§ **Assigned task**
Output only the lines from the start of the entries through the line holding "if len <? Z.of_nat size then Some (false, out)". Each line must match the original exactly.
-- Input material follows --
Definition rd_u (mem : list byte) (off n : nat) : option Z := le_Z <$> mem_bytes mem off n.

Definition mem_write (mem : list byte) (off : nat) (bytes : list byte) : option (list byte) :=
  if (off + length bytes <=? length mem)%nat
  then Some (take off mem ++ bytes ++ drop (off + length bytes) mem) else None.

(** ** Reading *)

Section Read.
Context (mem : list byte).
Implicit Types nla : nat.

Definition nla_type nla : option Z :=
  t ← rd_u mem (nla + 2) 2; Some (Z.land t NLA_TYPE_MASK).

Definition nla_data nla : nat := (nla + NLA_HDRLEN)%nat.

Definition nla_len nla : option Z :=
  l ← rd_u mem nla 2; Some (u16 (l - Z.of_nat NLA_HDRLEN)).

Definition nla_ok nla (remaining : Z) : option bool :=
  if remaining >=? 4 then
    l ← rd_u mem nla 2; Some ((4 <=? l) && (l <=? remaining))
  else Some false.

Definition nla_next nla (remaining : Z) : option (nat * Z) :=
  l ← rd_u mem nla 2;
  let totlen := NLA_ALIGN l in
  Some ((nla + Z.to_nat totlen)%nat, s32 (remaining - totlen)).

(** [rkx_nla_get] at a type of [size] bytes, read as [conv] reads it: the
    answer and the new value of [out]. *)
Definition rkx_nla_get (size : nat) (conv : Z -> Z) (nla : option nat) (out : Z)
    : option (bool * Z) :=
  match nla with
  | None => Some (false, out)
  | Some nla =>
      len ← nla_len nla;
      if len <? Z.of_nat size then Some (false, out) else
      v ← rd_u mem (nla_data nla) size; Some (true, conv v)
  end.

Definition get_s32 := rkx_nla_get 4 s32.
Definition get_u32 := rkx_nla_get 4 u32.
Definition get_u16 := rkx_nla_get 2 u16.

(** [nla_get_val], which the client does not call yet, answers the value. *)
Definition nla_get_val (size : nat) (conv : Z -> Z) (nla : option nat) (def_val : Z) : option Z :=
  match nla with
  | None => Some def_val
  | Some nla =>
      len ← nla_len nla;
      if len <? Z.of_nat size then Some def_val else
      v ← rd_u mem (nla_data nla) size; Some (conv v)
  end.
(** C38: the restriction of the receive loop to multiples of four is needed: for
    every datagram that is one message, of a length that is not a multiple of
    four, the remaining length goes below zero, the test reads it as a huge
    unsigned number, and the loop reads behind the datagram; when an event
    message of an earlier datagram lies there, that event is delivered again
    although it was never received. *)
Theorem dispatch_unaligned_reads_stale datagram pad rest e family :
  16 <= Z.of_nat (length datagram) < 2 ^ 31 -> Z.of_nat (length datagram) mod 4 <> 0 ->
  le_Z (take 4 datagram) = Z.of_nat (length datagram) ->
  (length pad < 4)%nat -> Z.of_nat (length datagram + length pad) mod 4 = 0 ->
  event_wf e -> 16 <= family < 2 ^ 16 ->
  dispatch datagram family (Z.of_nat (length datagram)) = None
  /\ exists cbs, handle_event datagram family 0 = Some cbs
    /\ dispatch (datagram ++ pad ++ abi_message family e ++ replicate 4 NUL ++ rest) family
         (Z.of_nat (length datagram)) = Some (cbs ++ [event_callback e]).
Proof.
  intros HL Hun Hfirst Hpad Hal He Hfam.
  destruct (event_fields_wf e He) as (kind & l & Hf & _). rewrite <- (event_message_abi _ _ _ _ He Hf).
  assert (Hstep : NLMSG_ALIGN (Z.of_nat (length datagram))
    = Z.of_nat (length datagram) + Z.of_nat (length pad)).
  { rewrite NLMSG_ALIGN_small by lia. destruct (NLA_ALIGN_spec (Z.of_nat (length datagram))) as [Ha Hm]; [lia|].
    pose proof (Z.div_mod (NLA_ALIGN (Z.of_nat (length datagram))) 4 ltac:(lia)).
    pose proof (Z.div_mod (Z.of_nat (length datagram + length pad)) 4 ltac:(lia)). lia. }
  assert (Hp : 0 < Z.of_nat (length pad) <= 3).
  { destruct pad; cbn [length] in *; [|lia]. by rewrite Nat.add_0_r in Hal. }
  assert (Hrl : rd_u datagram 0 4 = Some (Z.of_nat (length datagram))).
  { unfold rd_u, mem_bytes. rewrite drop_0, length_take, Nat.min_l, Nat.eqb_refl by lia.
    cbn [fmap option_fmap option_map]. by rewrite Hfirst. }
  destruct (handle_event_safe datagram family 0 _ Hrl ltac:(lia) ltac:(lia)) as [cbs Hcbs].
  assert (Hu : u64 (Z.of_nat (length datagram)) = Z.of_nat (length datagram))
    by (apply uwrap_small; unfold in_u; lia).
  assert (Hrest : s32 (Z.of_nat (length datagram) - NLMSG_ALIGN (Z.of_nat (length datagram)))
    = - Z.of_nat (length pad)) by (rewrite swrap_small; unfold in_s; lia).
  assert (Hnext : (0 + Z.to_nat (NLMSG_ALIGN (Z.of_nat (length datagram))))%nat
    = length (datagram ++ pad)) by (rewrite length_app; lia).
  split.
  - unfold dispatch. destruct (length datagram) as [|n] eqn:En; [lia|]. rewrite <- En in *.
    rewrite En at 1. erewrite dispatch_loop_step; [|rewrite ?Hu; try done; lia..|done].
    rewrite Hrest, Hnext. assert (Hout : rd_u datagram (length (datagram ++ pad)) 4 = None).
    { unfold rd_u, mem_bytes. rewrite drop_ge by (rewrite length_app; lia). done. }
    destruct n as [|n]; [lia|]. cbn [dispatch_loop]. unfold dispatch_step at 1.
    rewrite u64_negative, (proj2 (Z.geb_le _ _)), Hout by lia. done.
  - exists cbs. split; [done|]. unfold dispatch.
    set (tail := pad ++ _). set (mem := datagram ++ tail).
    assert (Hfuel : length mem = S (S (length mem - 2))).
    { subst mem. rewrite length_app. lia. }
    rewrite Hfuel. rewrite (dispatch_loop_step mem _ _ _ _ (Z.of_nat (length datagram)) cbs
      (Some [event_callback e])); [done|lia|by apply rd_u_stale|lia|by apply handle_event_stale|].
    rewrite Hrest, Hnext. subst mem tail. rewrite (app_assoc datagram pad).
    by apply dispatch_loop_stale_event.
Qed.
(* ===== verification/Client.v ===== *)
(** rkx_jni.cpp, the connection: loading the library, the callback object,
    [connect], [disconnect] and [pollEvent], and the machine they form with the
    requests of Jni.v when several Java threads call them.

    Descriptors, eventfd counters, multicast memberships and JNI global
    references are ledgers of the state, so that a leak or a use after close
    is visible.  Any number of threads run any of the calls.  What a call does
    under a mutex is one step; between two accesses to shared state outside a
    mutex every other thread may run.  [connect], [disconnect] and the cleanup of
    [pollEvent] hold [g_conn_mutex] from beginning to end, and what the other
    calls read of the connection without it are single atomic loads, [g_fd] of
    which [connect] stores last and the cleanup clears first.  Socket options
    whose result the code ignores, the buffer size and the receive timeouts, are
    left out, and so is what [read] does to a descriptor that was closed and
    opened again as a socket. *)

From S2P Require Import Prelude HashTable Uapi NetUid FreeAsync Nla Genl Jni Resolve Transport.

Record client := {
  cl_net : jni_state;
  cl_events : gmap Z Z;      (** open eventfds and their counters *)
  cl_groups : list (Z * Z);  (** sockets and the multicast groups they joined *)
  g_cbClass : option Z;
  g_mids : list bool;        (** which of the three method ids were found *)
  g_callback : option Z;
  cl_refs : list Z;          (** global references in use *)
}.

Definition set_net (n : jni_state) (c : client) : client :=
  {| cl_net := n; cl_events := cl_events c; cl_groups := cl_groups c; g_cbClass := g_cbClass c;
     g_mids := g_mids c; g_callback := g_callback c; cl_refs := cl_refs c |}.
Definition set_events (ev : gmap Z Z) (c : client) : client :=
  {| cl_net := cl_net c; cl_events := ev; cl_groups := cl_groups c; g_cbClass := g_cbClass c;
     g_mids := g_mids c; g_callback := g_callback c; cl_refs := cl_refs c |}.
Definition set_groups (gs : list (Z * Z)) (c : client) : client :=
  {| cl_net := cl_net c; cl_events := cl_events c; cl_groups := gs; g_cbClass := g_cbClass c;
     g_mids := g_mids c; g_callback := g_callback c; cl_refs := cl_refs c |}.
Definition set_class (cls : option Z) (mids : list bool) (refs : list Z) (c : client) : client :=
  {| cl_net := cl_net c; cl_events := cl_events c; cl_groups := cl_groups c; g_cbClass := cls;
     g_mids := mids; g_callback := g_callback c; cl_refs := refs |}.
Definition set_callback (cb : option Z) (refs : list Z) (c : client) : client :=
  {| cl_net := cl_net c; cl_events := cl_events c; cl_groups := cl_groups c;
     g_cbClass := g_cbClass c; g_mids := g_mids c; g_callback := cb; cl_refs := refs |}.

Definition set_globals (fd disconnect_fd family_id : Z) (s : jni_state) : jni_state :=
  {| g_fd := fd; g_disconnect_fd := disconnect_fd; g_family_id := family_id; g_seq := g_seq s;
     js_open := js_open s; js_sent := js_sent s |}.

(** ** JNI_OnLoad and JNI_OnUnload *)

Definition JNI_VERSION_1_6 : Z := 65542.
Definition JNI_ERR : Z := -1.

(** What the Java machine answers; references and method ids are null or not. *)
Record vm_answer := {
  vm_getenv_ok : bool;
  vm_class_found : bool;
  vm_class_ref : option Z;
  vm_mids : bool * bool * bool;
}.

Definition JNI_OnLoad (vm : vm_answer) (c : client) : Z * client :=
  if negb (vm_getenv_ok vm) then (JNI_ERR, c) else
  if negb (vm_class_found vm) then (JNI_ERR, c) else
  let '(binder, signal, network) := vm_mids vm in
  let c := set_class (vm_class_ref vm) [binder; signal; network]
             (option_list (vm_class_ref vm) ++ cl_refs c) c in
  if negb binder || negb signal || negb network then (JNI_ERR, c) else (JNI_VERSION_1_6, c).

Definition JNI_OnUnload (getenv_ok : bool) (c : client) : client :=
  if getenv_ok then
    match g_cbClass c with
    | Some cls => set_class None (g_mids c) (remove_fd cls (cl_refs c)) c
    | None => c
    end
  else c.

(** ** setCallback *)

(** The three parts of the call.  Before the lock: [callback] is null or an
    object with the answer of [IsInstanceOf], [new_ref] is what [NewGlobalRef]
    returns; the result is the new callback, or that the call is over. *)
Definition setCallback_new (callback : option bool) (new_ref : option Z) (c : client)
    : option (option Z) * client :=
  match callback with
  | None => (Some None, c)
  | Some false => (None, c)
  | Some true => (Some new_ref, set_callback (g_callback c) (option_list new_ref ++ cl_refs c) c)
  end.

(** Under [g_callback_mutex]: the old callback. *)
Definition setCallback_swap (new_cb : option Z) (c : client) : option Z * client :=
  (g_callback c, set_callback new_cb (cl_refs c) c).

(** Behind the lock. *)
Definition setCallback_delete (old_cb : option Z) (c : client) : client :=
  match old_cb with
  | Some old => set_callback (g_callback c) (remove_fd old (cl_refs c)) c
  | None => c
  end.

Definition setCallback (callback : option bool) (new_ref : option Z) (c : client) : client :=
  match setCallback_new callback new_ref c with
  | (None, c) => c
  | (Some new_cb, c) => let '(old_cb, c) := setCallback_swap new_cb c in setCallback_delete old_cb c
  end.

(** ** connect and disconnect *)

Definition sys_close (fd : Z) (c : client) : client :=
  set_groups (filter (fun g => g.1 <> fd) (cl_groups c))
    (set_events (delete fd (cl_events c)) (set_net (close_fd fd (cl_net c)) c)).

Record connect_answer := {
  ca_socket : Z;
  ca_eventfd : Z;
  ca_bind : Z;
  ca_ctrl : ctrl_reply;
  ca_membership : Z -> Z;
}.

Definition connect (sys : connect_answer) (c : client) : option (bool * client) :=
  if 0 <=? g_fd (cl_net c) then Some (true, c) else
  let fd := ca_socket sys in
  if fd <? 0 then Some (false, c) else
  let c := set_net (open_fd fd (cl_net c)) c in
  let disconnect_fd := ca_eventfd sys in
  if disconnect_fd <? 0 then Some (false, sys_close fd c) else
  let c := set_events (<[disconnect_fd := 0]> (cl_events c))
             (set_net (open_fd disconnect_fd (cl_net c)) c) in
  if ca_bind sys <? 0 then Some (false, sys_close disconnect_fd (sys_close fd c)) else
  '(resolved, n) ← resolve_family_group (ca_ctrl sys) (cl_net c);
  let c := set_net n c in
  match resolved with
  | None => Some (false, sys_close disconnect_fd (sys_close fd c))
  | Some (resolved_fid, resolved_gid) =>
      if (0 <? resolved_gid) && (ca_membership sys resolved_gid <? 0)
      then Some (false, sys_close disconnect_fd (sys_close fd c)) else
      let c := if 0 <? resolved_gid
               then set_groups ((fd, resolved_gid) :: cl_groups c) c else c in
      Some (true, set_net (set_globals fd disconnect_fd resolved_fid (cl_net c)) c)
  end.

(** [write] adds one to the counter of the eventfd. *)
Definition disconnect (c : client) : client :=
  let efd := g_disconnect_fd (cl_net c) in
  if 0 <=? efd then set_events (alter (Z.add 1) efd (cl_events c)) c else c.

(** ** pollEvent *)

Definition POLLIN : Z := 1.
Definition POLLERR : Z := 8.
-- Input material concluded --
§ **Finished exercise**
Definition rd_u (mem : list byte) (off n : nat) : option Z := le_Z <$> mem_bytes mem off n.

Definition mem_write (mem : list byte) (off : nat) (bytes : list byte) : option (list byte) :=
  if (off + length bytes <=? length mem)%nat
  then Some (take off mem ++ bytes ++ drop (off + length bytes) mem) else None.

(** ** Reading *)

Section Read.
Context (mem : list byte).
Implicit Types nla : nat.

Definition nla_type nla : option Z :=
  t ← rd_u mem (nla + 2) 2; Some (Z.land t NLA_TYPE_MASK).

Definition nla_data nla : nat := (nla + NLA_HDRLEN)%nat.

Definition nla_len nla : option Z :=
  l ← rd_u mem nla 2; Some (u16 (l - Z.of_nat NLA_HDRLEN)).

Definition nla_ok nla (remaining : Z) : option bool :=
  if remaining >=? 4 then
    l ← rd_u mem nla 2; Some ((4 <=? l) && (l <=? remaining))
  else Some false.

Definition nla_next nla (remaining : Z) : option (nat * Z) :=
  l ← rd_u mem nla 2;
  let totlen := NLA_ALIGN l in
  Some ((nla + Z.to_nat totlen)%nat, s32 (remaining - totlen)).

(** [rkx_nla_get] at a type of [size] bytes, read as [conv] reads it: the
    answer and the new value of [out]. *)
Definition rkx_nla_get (size : nat) (conv : Z -> Z) (nla : option nat) (out : Z)
    : option (bool * Z) :=
  match nla with
  | None => Some (false, out)
  | Some nla =>
      len ← nla_len nla;
      if len <? Z.of_nat size then Some (false, out) else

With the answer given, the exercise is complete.